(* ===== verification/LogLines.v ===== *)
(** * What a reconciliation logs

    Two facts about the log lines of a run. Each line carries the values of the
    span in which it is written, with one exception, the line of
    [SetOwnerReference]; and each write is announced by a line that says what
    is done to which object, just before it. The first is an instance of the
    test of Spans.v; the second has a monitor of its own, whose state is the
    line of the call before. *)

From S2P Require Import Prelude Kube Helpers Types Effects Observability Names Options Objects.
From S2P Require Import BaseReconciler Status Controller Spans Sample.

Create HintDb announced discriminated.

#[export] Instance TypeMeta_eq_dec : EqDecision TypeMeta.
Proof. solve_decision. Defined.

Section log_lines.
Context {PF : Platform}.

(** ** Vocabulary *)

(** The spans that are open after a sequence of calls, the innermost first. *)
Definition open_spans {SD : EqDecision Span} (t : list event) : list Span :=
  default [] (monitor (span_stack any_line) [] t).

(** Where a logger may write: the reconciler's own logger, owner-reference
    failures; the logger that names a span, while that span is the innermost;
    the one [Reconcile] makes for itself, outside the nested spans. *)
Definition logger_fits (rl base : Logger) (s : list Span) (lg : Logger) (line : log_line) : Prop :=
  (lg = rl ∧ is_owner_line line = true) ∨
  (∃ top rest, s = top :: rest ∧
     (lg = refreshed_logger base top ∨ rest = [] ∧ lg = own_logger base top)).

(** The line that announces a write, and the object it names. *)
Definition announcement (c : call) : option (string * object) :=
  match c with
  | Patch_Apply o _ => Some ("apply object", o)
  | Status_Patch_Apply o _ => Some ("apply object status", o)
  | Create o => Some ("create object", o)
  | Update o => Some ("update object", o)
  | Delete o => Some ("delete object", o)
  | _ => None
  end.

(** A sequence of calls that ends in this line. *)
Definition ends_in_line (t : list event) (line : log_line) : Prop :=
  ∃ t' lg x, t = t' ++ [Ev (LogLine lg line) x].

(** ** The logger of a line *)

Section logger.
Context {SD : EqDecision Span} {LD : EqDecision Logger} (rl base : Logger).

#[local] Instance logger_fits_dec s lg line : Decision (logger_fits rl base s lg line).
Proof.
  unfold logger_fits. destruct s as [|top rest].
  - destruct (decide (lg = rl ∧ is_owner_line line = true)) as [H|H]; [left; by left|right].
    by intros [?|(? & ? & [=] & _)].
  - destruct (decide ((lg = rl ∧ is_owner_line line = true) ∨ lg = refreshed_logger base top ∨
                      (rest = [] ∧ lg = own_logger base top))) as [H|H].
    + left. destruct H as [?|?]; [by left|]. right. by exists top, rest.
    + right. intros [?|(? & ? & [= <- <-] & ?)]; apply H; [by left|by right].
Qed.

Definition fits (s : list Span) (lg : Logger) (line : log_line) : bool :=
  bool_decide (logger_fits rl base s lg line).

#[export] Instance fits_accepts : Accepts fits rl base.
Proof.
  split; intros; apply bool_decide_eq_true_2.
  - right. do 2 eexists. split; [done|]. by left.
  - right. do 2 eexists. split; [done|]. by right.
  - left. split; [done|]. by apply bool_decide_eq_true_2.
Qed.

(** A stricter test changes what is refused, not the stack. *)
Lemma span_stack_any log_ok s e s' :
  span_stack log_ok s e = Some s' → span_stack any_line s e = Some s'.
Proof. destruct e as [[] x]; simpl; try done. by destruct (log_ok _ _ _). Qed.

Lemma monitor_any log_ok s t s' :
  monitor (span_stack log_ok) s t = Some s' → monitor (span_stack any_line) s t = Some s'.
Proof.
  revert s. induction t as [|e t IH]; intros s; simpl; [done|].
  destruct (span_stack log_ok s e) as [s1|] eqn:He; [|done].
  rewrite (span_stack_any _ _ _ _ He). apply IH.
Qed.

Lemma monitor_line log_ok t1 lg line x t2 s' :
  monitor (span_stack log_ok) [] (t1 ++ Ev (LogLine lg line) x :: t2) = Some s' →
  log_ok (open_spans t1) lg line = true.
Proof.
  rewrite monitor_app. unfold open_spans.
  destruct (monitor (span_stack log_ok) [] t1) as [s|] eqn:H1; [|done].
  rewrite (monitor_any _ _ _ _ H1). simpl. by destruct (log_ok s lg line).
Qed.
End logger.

> _TASK INSTRUCTIONS_
Go through the listing above, and whenever a line holds the word "Some", copy it.

> _TASK RESULT_
  | Patch_Apply o _ => Some ("apply object", o)
  | Status_Patch_Apply o _ => Some ("apply object status", o)
  | Create o => Some ("create object", o)
  | Update o => Some ("update object", o)
  | Delete o => Some ("delete object", o)
  span_stack log_ok s e = Some s' → span_stack any_line s e = Some s'.
  monitor (span_stack log_ok) s t = Some s' → monitor (span_stack any_line) s t = Some s'.
  monitor (span_stack log_ok) [] (t1 ++ Ev (LogLine lg line) x :: t2) = Some s' →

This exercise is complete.